The Accent's On An Indian Summer For This Chef's Tasting Menu
Image Credit: Daulat ki Chaat at Indian Accent Delhi

IT IS NO SMALL FEAT to step out for a meal on a scorching May afternoon in Delhi. What on earth could make this torturous endeavour worth it? I found an answer at Indian Accent Delhi, after savouring the chef's 10-course summer tasting menu. Among the most reputed restaurants in India and across the globe, Indian Accent's relevance also stems from how it tweaks its menus seasonally. A rotating menu makes complete sense for a populace that loves food and is as enthused about the changing seasons and everything they portend.

The summer menu kicked off with a tiny Blue Cheese Naan. The idea behind the bite-sized start was to activate our taste buds so they'd be prepared for the array of flavours coming our way. Next was the Pumpkin Shorba, served in a slim, jet-black ceramic cup. It felt like a litmus test for our taste buds — to examine whether or not the preceding dish had indeed activated them. When we looked again at the tasting menu, we saw the meal hadn't even ‘officially’ begun.

The first course was ‘Chaats from the Streets of Delhi’ — a platter containing a fried sphere of potato, a dahi puchka, and a cylindrical hara bhara kebab. On the side was a pani puri tasting tray, the water ranging from mint, asafoetida and tamarind-flavoured, to buttermilk. Don't expect the mirch-masala from Chandni Chowk, but the first course serves its purpose — flavoursome pyrotechnics in your mouth. It's the perfect segue to the next course — a delectable paneer dish in fenugreek gravy, served in a cornett. Up next: travelling north from Delhi and Uttar Pradesh all the way to Kashmir for the Morel Musallam — a roasted morel served with parmesan papad, a mushroom-green chilli cream, and crushed roasted walnuts sprinkled all over.

The next few dishes took us all over the map, and not in the most linear of ways. For instance, Kanyakumari was our next stop after Kashmir, to sample a Tofu Medu Vada with a gunpowder sprinkle, sambar cream and pickled beetroot. Our palates were still reeling from the culture shock, when we were transported to Bihar. A cooked green jackfruit sat comfortably on a sattu roti with yam sauce drizzled across it. While we opted for the vegetarian tasting menu, non-vegetarians needn't fret. The paneer, morel musallam and jackfruit can be replaced with Kanyakumari crab in Thalassery pepper, sweet pickled pork spare ribs, and Bihari tash meat, respectively.

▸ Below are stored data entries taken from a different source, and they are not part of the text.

Record Live := {
  lv_config : SessionConfig;
  lv_native_streaming : bool;
  lv_buffer : AudioBuffer;
  lv_vad : option (VADProcessor sample model);
  lv_assembler : TranscriptAssembler;
  lv_error : option string;
  lv_ended : bool;
  lv_lag_terminated : bool;
  lv_close_requested : bool;
  lv_chunks_since_partial : Z;
  lv_speech_audio_buffer : list (list sample);
  lv_next_debug_chunk_sleep : pyfloat;
  lv_lag : Lag;
  lv_streaming : Streaming;
  lv_recording : Recording;
  lv_monitor : AsyncTask;
  lv_decoder : AsyncTask;
  lv_clock : pyfloat;                           (* [time.monotonic()] *)
  lv_inbox : list Incoming;
  lv_calls : nat;                               (* of the engine *)
  lv_trace : list session_event;
}.
Lemma new_session_blank c m native clock s :
  new_session c m native false clock = Ok s → cf_enable_vad c = false →
  (∃ lang, cf_language c = JStr lang) → (0 < ab_chunk_samples (lv_buffer s))%Z →
  blank (Z.to_nat (ab_chunk_samples (lv_buffer s))) s.
Proof.
  intros Hnew Hvad Hlang Hpos. destruct (new_session_fresh _ _ _ _ _ _ Hnew) as [Hf _].
  revert Hnew. unfold new_session, new_audio_buffer. rewrite Hvad.
  destruct (negb _); [done|]. cbn [mbind res_mbind res_bind].
  destruct (f_int _) as [n|]; [|done]. cbn [mbind res_mbind res_bind]. intros [= <-].
  split_and!; [done|constructor|]. cbn [lv_buffer ab_chunk_samples] in *.
  split; try done.
  - cbn [lv_buffer ab_chunk_samples]. by rewrite Z2Nat.id by lia.
  - intros _. cbn [lv_buffer ab_buffer length]. split; [done|lia].
Qed.

End spec.

(** ** Sessions that run *)

Module RtDemo.
#[local] Instance demo_detector : Silero () () := {|
  silence_sample := (); silero_window _ m _ := (fzero, m); silero_reset m := m |}.

Fixpoint int16s (l : bytes) : list () :=
  match l with _ :: _ :: l => () :: int16s l | _ => [] end.

(** An engine that always hears the same, and a resampler that keeps the duration. *)
#[local] Instance demo_engine : SessionEngine () := {|
  np_int16 b := Ok (int16s b); np_float32 b := Raise ValueError; ulaw2lin b := b; alaw2lin b := b;
  soxr_resample l a b _ := repeat () (Z.to_nat (Z.of_nat (length l) * b / a));
  transcribe_fn _ _ _ :=
    Ok {| ut_text := "words"; ut_segments := []; ut_language_confidence := None |};
  exn_text _ := "error"; validation_text _ := "invalid"; value_text _ := "value" |}.

#[local] Instance demo_storage : SessionStorage := {|
  storage := (); new_storage _ _ := (); storage_start _ _ s := (s, Ok ());
  append_audio _ s := (s, Ok ()); save_transcript _ s := (s, Ok ());
  finalize s := (s, Ok (None, None)); abort s := (s, Ok ()) |}.

(** The defaults of [_parse_connection_params], but for the detector, the storage and the hard
    limit of the lag with its grace period. *)
Definition demo_config (client_rate rate : Z) (vad : bool) (hard grace : Z) : SessionConfig := {|
  cf_session_id := "sess_1"; cf_language := JStr "auto"; cf_model := None;
  cf_encoding := "pcm_s16le"; cf_client_sample_rate := Some client_rate; cf_sample_rate := rate;
  cf_resample_quality := "balanced"; cf_channels := 1; cf_enable_vad := vad;
  cf_interim_results := true; cf_word_timestamps := false; cf_vocabulary := None;
  cf_max_utterance_duration := float_of_Z 30; cf_vad_threshold := JFloat (float_lit 1 2);
  cf_min_speech_duration_ms := 250; cf_min_silence_duration_ms := JInt 400;
  cf_prefix_padding_ms := JInt 300; cf_store_audio := false; cf_store_transcript := false;
  cf_lag_warning_seconds := float_of_Z 3; cf_lag_hard_seconds := float_of_Z hard;
  cf_lag_hard_grace_seconds := float_of_Z grace; cf_debug_chunk_sleep_initial_seconds := fzero;
  cf_debug_chunk_sleep_increment_seconds := fzero |}.

Definition demo_client (m : Incoming) : bool := audio_only m.
#[local] Instance demo_loop : EventLoop (Live (sample := ()) (model := ())) := session_loop demo_client.

Abbreviation demo_state := (Live (sample := ()) (model := ())).
Abbreviation demo_choice := (choice (S := demo_state)).

(** The main task goes on [n] times; a message comes at the time [t]. *)
Definition main (n : nat) : list demo_choice := repeat (Resume 0) n.
Definition comes (t : pyfloat) (m : Incoming) : list demo_choice :=
  [Outside (Tick t : move demo_state); Outside (Arrive m : move demo_state)].

Definition run (c : SessionConfig) (n : nat) (xs : list demo_choice) : option Loop :=
  match new_session c () false false fzero with
  | Ok s => Some (follow (start n s) xs)
  | Raise _ => None
  end.

Definition silence (bytes : nat) : Incoming := Binary (repeat Byte.x00 bytes).
Definition bye : Incoming := Text (Ok (JObj [("type", JStr "end")])).

(** Half a second at a time from a client of the OpenAI protocol, at 24 kHz, to a worker at 16 kHz
    that is done with each message before the next one comes. *)
Definition half_second (i : nat) : list demo_choice :=
  comes (fdiv (float_of_Z (Z.of_nat i)) (float_of_Z 2)) (silence 24000) ++ main 12.
Definition openai_session (i : nat) : option Loop :=
  run (demo_config 24000 16000 true 5 2) 100 (main 6 ++ concat (map half_second (seq 1 i))).

Definition caught_up (o : option (Loop (S := demo_state))) : bool :=
  match o with
  | Some l => (length (ab_buffer (lv_buffer (l_state l))) =? 0) &&
      (length (lv_inbox (l_state l)) =? 0) && negb (lv_ended (l_state l))
  | None => false
  end.
Definition lag_errors (o : option (Loop (S := demo_state))) : nat :=
  match o with Some l => how_many is_lag_error (lv_trace (l_state l)) | None => 0 end.

(** A session at 24 kHz, the rate of the OpenAI protocol, on a worker at 16 kHz that is always
    done with a message before the next one comes, with the default limits: after 23 messages of
    half a second nothing is left to do, and on the 24th the session is terminated for its lag.
    The audio received is counted at the worker's rate, as if it were longer than it is. *)
Theorem resampled_session_terminated :
  caught_up (openai_session 23) = true ∧ lag_errors (openai_session 23) = 0 ∧
  lag_errors (openai_session 24) = 1.
Proof. split_and!; vm_compute; reflexivity. Qed.

(** A chunk and a tail of a hundred samples, and then the end; the monitor of the lag, cancelled,
    has to go on once before the main task is done. *)
Definition short_session : list demo_choice :=
  main 6 ++ comes (float_lit 1 2) (silence 3400) ++ main 12 ++ comes (float_of_Z 1) bye ++
  main 20 ++ [Resume 1] ++ main 10.
Definition ended (o : option (Loop (S := demo_state))) : bool :=
  match o with
  | Some l => match l_tasks l !! 0 with Some (Ret (Ok ())) => true | _ => false end
  | None => false
  end.

Lemma ended_task l : ended (Some l) = true → l_tasks l !! 0 = Some (Ret (Ok ())).
Proof. cbn [ended]. by destruct (l_tasks l !! 0) as [[[[]|]| |]|]. Qed.

(** What holds of every run of a session holds of the run that was computed. *)
Definition holds (P : Loop (S := demo_state) → Prop) (o : option Loop) : Prop :=
  match o with Some l => P l | None => False end.

Lemma run_ended (P : Loop → Prop) c n xs :
  (∀ s l, new_session c () false false fzero = Ok s → loop_reach (start n s) l →
    l_tasks l !! 0 = Some (Ret (Ok ())) → P l) →
  ended (run c n xs) = true → holds P (run c n xs).
Proof.
  intros HP He. unfold run in *. destruct (new_session _ _ _ _ _) as [s|] eqn:E; [|done].
  apply (HP s); [done|apply follow_reach|by apply ended_task].
Qed.

Lemma run_lagged (P : Loop → Prop) c n xs :
  (∀ s l, new_session c () false false fzero = Ok s → loop_reach (start n s) l →
    0 < how_many is_lag_error (lv_trace (l_state l)) → P l) →
  0 < lag_errors (run c n xs) → holds P (run c n xs).
Proof.
  intros HP He. unfold run in *. destruct (new_session _ _ _ _ _) as [s|] eqn:E; [|by apply Nat.lt_irrefl in He].
  apply (HP s); [done|apply follow_reach|done].
Qed.


Lemma session_lag_witness :
  holds (λ l, justified (float_of_Z 1) (float_of_Z 0) (lv_trace (l_state l)))
    (run (demo_config 24000 16000 true 1 0) 60 (main 6 ++ concat (map half_second (seq 1 4)))).
Proof.
  apply run_lagged; [|apply Nat.ltb_lt; vm_compute; reflexivity]. intros s l Hs Hl Hpos.
  exact (session_lag demo_client _ _ _ _ _ _ _ _ Hs Hl Hpos).
Defined.

End RtDemo.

Chef Shantanu Mehrotra at Indian Accent Delhi, knows the local palate reasonably well. It appreciates diverse flavours, yet a good cleanser amid courses makes all the difference. Thus we were treated to a Phalsa-Churan Sorbet, served in an adorable miniature pressure cooker, which not only helped beat the heat within and around, but also warmed us up for the next culinary adventure. After the (welcome) onslaught of starters, the main course is mercifully served in a single go. Beetroot Chop and Pickled Eggplant in Mustard Coconut Curry (or Malai Chicken in Sarson ka Saag) is accompanied by dal makhani, kulcha and a cucumber wasabi raita.

As we linger over the mustard and wasabi, we're told the desserts are split into two courses. The first consists of Rabdi-Jalebi and Pistachio White Chocolate Gujiya. But don’t let your sweet tooth call it a night just yet: the last course offers another Chandni Chowk essential — Daulat ki Chaat — saffron and dry fruits added to whipped cream. Again, don't expect the greasiness or sweetness guaranteed in the bylanes of Delhi; Indian Accent’s is a fancier yet satisfying variation, as suggested by the fake Rs 500 notes it's served with. End the meal with another spruced-up version of a summer delight: Aamras-Puri. A mango cheesecake, fresh-cut mangoes, white chocolate and raspberry assembled on a plate, with two tiny cylindrical-shaped puris as the cherry on top — it’s a delightful sight indeed. 

Towards the end of our meal, we thought another palate cleanser wouldn’t be amiss. For the sake of courteousness, we asked the staff to bring around the same salted moong dal served with the paneer-fenugreek cornett at the start. To our surprise, however, the chef sent out just the right segue we needed to jump from one dessert to another — Kafir Lime Cashews. It says a lot about the attention to detail when the palate cleanser is as tastefully chosen as a 10-course menu.